- [The task]: The word "constructor" marks the lines to copy; find all of them in the entries below.

- [Data provided]:
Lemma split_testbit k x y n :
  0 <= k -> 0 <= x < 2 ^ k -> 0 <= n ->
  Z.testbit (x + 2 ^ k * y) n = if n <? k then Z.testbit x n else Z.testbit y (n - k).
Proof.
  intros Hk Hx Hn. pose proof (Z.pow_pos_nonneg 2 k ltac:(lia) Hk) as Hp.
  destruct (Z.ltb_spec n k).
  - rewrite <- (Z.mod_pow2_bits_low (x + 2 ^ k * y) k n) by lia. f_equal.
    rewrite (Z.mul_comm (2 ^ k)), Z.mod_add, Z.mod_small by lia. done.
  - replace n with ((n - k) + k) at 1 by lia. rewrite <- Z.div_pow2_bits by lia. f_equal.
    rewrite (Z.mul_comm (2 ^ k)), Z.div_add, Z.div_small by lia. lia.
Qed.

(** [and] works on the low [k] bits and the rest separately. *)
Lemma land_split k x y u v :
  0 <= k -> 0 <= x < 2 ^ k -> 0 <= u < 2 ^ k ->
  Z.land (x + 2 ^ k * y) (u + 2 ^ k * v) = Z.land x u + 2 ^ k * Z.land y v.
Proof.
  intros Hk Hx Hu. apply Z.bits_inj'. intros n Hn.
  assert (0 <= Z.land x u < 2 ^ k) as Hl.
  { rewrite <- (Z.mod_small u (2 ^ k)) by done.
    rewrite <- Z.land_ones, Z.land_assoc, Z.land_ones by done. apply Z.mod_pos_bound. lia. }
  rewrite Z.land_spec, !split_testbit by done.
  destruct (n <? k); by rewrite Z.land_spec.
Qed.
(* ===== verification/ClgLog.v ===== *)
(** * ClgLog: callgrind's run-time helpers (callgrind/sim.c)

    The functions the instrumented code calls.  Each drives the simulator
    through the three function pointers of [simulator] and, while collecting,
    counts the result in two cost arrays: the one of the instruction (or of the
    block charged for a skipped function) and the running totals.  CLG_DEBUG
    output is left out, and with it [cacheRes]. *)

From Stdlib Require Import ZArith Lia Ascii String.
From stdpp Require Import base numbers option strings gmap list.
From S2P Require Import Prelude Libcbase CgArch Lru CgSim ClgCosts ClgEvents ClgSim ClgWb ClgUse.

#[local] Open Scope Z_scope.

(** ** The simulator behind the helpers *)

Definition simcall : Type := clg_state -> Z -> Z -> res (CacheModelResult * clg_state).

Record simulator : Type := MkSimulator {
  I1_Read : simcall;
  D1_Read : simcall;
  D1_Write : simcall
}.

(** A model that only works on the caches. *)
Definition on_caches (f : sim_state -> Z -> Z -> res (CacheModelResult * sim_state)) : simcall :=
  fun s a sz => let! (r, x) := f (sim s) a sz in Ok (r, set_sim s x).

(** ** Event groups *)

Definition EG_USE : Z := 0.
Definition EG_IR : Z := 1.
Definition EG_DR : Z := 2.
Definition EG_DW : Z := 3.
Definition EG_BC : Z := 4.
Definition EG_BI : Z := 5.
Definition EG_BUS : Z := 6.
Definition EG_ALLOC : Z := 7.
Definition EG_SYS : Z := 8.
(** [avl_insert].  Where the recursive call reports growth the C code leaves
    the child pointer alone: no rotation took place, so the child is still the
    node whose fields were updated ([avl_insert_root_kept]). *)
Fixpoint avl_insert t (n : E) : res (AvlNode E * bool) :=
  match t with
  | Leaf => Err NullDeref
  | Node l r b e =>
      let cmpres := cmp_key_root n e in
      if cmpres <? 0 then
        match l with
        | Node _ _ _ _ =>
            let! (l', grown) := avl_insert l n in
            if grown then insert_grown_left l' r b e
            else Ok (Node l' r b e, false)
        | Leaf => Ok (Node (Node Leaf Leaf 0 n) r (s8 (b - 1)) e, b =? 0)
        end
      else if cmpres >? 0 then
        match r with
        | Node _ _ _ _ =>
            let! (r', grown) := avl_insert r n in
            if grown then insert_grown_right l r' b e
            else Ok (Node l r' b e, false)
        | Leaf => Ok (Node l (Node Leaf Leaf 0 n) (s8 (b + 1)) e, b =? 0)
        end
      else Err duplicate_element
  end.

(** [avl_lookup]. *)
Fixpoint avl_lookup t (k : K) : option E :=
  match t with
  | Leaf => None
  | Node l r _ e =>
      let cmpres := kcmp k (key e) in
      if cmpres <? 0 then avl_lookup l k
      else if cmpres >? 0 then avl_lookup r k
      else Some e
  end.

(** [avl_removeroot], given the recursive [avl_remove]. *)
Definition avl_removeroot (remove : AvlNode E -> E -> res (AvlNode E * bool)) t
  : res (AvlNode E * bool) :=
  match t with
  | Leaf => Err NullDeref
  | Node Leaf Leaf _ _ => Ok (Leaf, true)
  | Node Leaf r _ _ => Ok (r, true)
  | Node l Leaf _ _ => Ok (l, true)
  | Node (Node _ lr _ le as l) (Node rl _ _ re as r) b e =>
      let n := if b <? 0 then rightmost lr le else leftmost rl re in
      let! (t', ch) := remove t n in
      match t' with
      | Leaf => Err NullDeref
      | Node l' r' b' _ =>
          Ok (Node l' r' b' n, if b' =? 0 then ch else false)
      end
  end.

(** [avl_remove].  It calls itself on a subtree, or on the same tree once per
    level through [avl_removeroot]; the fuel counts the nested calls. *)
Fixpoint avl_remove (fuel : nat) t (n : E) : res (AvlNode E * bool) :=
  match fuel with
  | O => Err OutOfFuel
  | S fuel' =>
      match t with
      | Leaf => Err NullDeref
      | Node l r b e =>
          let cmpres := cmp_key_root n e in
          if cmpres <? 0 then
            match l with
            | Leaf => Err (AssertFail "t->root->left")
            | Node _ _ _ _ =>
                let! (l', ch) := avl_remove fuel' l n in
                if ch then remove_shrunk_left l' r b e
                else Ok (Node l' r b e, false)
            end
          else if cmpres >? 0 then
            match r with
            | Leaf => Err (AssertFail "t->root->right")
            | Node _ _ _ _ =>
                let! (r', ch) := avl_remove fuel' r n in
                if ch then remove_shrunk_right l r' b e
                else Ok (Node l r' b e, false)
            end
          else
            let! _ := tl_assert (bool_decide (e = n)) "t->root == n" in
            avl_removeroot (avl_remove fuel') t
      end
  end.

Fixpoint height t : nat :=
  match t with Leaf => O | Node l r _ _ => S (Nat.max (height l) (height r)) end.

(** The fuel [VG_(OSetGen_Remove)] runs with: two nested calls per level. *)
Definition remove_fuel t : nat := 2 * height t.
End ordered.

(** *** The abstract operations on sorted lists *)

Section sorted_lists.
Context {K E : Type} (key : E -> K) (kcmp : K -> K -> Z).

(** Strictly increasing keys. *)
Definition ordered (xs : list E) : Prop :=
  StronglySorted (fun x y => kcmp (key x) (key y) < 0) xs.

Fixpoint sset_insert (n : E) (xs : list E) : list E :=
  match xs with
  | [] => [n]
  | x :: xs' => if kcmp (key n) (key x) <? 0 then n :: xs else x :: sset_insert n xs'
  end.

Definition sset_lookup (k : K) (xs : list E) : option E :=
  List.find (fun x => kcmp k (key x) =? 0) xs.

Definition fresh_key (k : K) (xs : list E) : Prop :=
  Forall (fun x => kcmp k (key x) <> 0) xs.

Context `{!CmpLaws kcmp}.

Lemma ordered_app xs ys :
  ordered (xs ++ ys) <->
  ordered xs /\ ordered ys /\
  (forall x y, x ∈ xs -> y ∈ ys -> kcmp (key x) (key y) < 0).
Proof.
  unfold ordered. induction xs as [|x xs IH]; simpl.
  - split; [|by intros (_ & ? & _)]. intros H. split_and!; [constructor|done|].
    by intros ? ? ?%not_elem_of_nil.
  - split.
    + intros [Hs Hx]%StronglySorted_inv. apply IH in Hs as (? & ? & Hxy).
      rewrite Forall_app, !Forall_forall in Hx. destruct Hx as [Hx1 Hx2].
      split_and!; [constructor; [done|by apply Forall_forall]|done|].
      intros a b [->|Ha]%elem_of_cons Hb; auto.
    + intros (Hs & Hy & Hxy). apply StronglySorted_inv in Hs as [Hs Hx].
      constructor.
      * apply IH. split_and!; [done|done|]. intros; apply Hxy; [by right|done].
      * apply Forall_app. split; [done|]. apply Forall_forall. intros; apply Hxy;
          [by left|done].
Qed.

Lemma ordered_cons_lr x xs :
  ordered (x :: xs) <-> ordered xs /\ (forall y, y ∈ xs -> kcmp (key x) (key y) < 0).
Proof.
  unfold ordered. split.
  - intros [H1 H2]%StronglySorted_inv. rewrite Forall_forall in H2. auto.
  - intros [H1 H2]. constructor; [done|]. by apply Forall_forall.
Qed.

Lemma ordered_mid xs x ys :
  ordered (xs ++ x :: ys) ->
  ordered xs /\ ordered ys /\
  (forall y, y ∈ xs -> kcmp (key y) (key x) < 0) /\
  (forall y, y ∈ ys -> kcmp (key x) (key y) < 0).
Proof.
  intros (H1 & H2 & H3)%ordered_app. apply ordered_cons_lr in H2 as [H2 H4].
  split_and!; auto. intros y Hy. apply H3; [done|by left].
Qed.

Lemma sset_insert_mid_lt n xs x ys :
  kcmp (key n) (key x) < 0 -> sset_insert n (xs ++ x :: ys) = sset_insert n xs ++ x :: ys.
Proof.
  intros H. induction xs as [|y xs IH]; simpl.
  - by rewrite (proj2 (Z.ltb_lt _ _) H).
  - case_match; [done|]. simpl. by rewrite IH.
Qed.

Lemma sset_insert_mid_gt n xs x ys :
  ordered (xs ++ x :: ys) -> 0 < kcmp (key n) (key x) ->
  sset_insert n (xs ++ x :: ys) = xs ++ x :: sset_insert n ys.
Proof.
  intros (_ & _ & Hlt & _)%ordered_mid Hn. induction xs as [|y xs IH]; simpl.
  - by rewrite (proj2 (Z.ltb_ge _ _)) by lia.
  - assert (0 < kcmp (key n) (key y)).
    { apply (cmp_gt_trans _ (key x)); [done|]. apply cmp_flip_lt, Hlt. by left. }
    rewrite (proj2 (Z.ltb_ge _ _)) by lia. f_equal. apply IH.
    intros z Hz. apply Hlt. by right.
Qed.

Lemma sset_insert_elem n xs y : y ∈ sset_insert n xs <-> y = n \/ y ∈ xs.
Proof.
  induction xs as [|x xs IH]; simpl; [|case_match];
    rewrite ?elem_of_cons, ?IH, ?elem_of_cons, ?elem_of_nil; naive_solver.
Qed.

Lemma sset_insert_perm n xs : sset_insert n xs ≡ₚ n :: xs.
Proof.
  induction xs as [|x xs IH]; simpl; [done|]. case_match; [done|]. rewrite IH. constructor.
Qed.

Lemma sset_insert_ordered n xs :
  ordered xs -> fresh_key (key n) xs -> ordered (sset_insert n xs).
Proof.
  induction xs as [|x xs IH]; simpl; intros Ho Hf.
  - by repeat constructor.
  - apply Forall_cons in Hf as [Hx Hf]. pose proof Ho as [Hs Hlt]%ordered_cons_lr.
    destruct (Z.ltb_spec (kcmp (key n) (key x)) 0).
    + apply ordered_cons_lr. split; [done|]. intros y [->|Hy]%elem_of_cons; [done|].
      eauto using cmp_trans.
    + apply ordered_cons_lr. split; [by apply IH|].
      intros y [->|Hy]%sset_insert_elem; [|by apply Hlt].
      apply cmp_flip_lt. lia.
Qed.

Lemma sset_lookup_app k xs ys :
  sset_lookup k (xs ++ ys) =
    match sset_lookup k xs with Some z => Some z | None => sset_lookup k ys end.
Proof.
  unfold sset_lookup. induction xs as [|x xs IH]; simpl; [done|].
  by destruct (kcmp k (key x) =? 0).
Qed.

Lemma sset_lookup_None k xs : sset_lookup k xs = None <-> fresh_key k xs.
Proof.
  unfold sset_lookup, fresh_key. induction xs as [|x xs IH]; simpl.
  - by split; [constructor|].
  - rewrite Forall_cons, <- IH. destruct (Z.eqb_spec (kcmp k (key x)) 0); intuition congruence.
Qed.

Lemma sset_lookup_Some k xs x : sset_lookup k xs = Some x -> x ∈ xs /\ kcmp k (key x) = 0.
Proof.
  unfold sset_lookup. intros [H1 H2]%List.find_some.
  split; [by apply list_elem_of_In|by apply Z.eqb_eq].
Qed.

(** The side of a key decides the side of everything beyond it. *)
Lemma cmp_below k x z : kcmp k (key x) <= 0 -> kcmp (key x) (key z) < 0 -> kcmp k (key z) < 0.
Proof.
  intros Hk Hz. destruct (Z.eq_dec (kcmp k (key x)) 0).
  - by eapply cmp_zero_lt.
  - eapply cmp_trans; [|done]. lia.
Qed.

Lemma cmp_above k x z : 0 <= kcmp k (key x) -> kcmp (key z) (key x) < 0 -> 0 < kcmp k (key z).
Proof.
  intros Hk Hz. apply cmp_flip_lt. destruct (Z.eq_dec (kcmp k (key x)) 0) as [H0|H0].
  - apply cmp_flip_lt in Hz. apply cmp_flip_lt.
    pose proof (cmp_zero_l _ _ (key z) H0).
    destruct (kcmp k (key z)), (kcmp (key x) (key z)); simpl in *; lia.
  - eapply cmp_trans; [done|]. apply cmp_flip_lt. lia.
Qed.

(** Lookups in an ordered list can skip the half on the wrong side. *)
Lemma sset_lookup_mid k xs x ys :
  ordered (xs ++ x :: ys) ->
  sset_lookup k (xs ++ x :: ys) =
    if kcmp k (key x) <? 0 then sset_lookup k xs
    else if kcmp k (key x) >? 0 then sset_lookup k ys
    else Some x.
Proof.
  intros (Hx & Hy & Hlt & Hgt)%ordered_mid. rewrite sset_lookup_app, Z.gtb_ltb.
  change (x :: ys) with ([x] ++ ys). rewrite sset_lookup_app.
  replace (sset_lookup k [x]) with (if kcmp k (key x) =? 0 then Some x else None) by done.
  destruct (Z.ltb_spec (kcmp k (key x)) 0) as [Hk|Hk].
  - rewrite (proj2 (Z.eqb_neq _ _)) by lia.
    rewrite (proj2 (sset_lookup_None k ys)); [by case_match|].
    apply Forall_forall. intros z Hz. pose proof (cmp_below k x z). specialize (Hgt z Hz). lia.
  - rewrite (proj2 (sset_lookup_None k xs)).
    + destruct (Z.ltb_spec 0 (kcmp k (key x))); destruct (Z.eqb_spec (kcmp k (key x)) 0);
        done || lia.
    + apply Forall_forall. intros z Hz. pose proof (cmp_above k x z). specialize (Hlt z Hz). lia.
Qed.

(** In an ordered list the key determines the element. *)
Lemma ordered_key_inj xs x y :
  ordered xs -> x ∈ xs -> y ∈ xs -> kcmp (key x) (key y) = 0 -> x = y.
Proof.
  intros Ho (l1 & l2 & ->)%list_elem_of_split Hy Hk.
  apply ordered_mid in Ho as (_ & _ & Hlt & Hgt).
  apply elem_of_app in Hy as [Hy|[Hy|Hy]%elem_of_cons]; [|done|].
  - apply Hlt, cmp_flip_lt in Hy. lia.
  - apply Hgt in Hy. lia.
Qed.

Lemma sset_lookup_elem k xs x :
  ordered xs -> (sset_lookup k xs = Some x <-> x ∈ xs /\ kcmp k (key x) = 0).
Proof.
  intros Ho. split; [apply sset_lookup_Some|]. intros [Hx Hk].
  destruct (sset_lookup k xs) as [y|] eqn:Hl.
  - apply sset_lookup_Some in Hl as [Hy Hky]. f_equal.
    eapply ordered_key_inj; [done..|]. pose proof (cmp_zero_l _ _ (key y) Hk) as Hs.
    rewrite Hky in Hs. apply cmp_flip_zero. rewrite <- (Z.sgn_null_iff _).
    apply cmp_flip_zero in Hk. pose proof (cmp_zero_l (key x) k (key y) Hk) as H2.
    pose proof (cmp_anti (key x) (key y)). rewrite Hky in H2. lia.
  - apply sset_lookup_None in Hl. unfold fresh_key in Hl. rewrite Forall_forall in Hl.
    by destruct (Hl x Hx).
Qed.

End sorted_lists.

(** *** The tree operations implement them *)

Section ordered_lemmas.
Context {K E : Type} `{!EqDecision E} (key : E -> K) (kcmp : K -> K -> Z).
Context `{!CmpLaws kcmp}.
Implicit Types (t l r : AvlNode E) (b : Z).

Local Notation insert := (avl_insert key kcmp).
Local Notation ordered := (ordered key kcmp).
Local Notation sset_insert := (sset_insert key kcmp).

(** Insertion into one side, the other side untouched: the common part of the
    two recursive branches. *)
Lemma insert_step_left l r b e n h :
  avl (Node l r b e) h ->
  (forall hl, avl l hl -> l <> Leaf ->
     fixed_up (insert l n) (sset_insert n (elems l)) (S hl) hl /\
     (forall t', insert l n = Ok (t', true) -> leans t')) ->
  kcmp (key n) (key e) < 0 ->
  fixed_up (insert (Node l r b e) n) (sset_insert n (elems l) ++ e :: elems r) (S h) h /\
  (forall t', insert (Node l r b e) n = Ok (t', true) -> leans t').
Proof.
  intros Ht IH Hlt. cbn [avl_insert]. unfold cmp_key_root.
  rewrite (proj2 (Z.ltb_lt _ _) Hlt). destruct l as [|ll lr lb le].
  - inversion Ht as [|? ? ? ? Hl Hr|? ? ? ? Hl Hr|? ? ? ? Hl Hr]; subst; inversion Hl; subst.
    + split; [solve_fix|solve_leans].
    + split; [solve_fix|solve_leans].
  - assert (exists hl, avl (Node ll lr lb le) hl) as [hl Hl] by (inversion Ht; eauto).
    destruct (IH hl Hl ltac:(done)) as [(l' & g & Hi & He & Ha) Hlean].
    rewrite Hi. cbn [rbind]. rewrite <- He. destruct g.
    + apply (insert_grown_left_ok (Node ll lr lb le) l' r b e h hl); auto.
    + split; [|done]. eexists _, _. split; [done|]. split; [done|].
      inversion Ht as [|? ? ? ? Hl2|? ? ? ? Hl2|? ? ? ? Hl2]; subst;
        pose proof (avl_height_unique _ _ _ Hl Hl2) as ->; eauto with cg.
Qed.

- [Exercise response]:
  - split; [|by intros (_ & ? & _)]. intros H. split_and!; [constructor|done|].
      split_and!; [constructor; [done|by apply Forall_forall]|done|].
      constructor.
  - intros [H1 H2]. constructor; [done|]. by apply Forall_forall.
  induction xs as [|x xs IH]; simpl; [done|]. case_match; [done|]. rewrite IH. constructor.
  - by repeat constructor.
  - by split; [constructor|].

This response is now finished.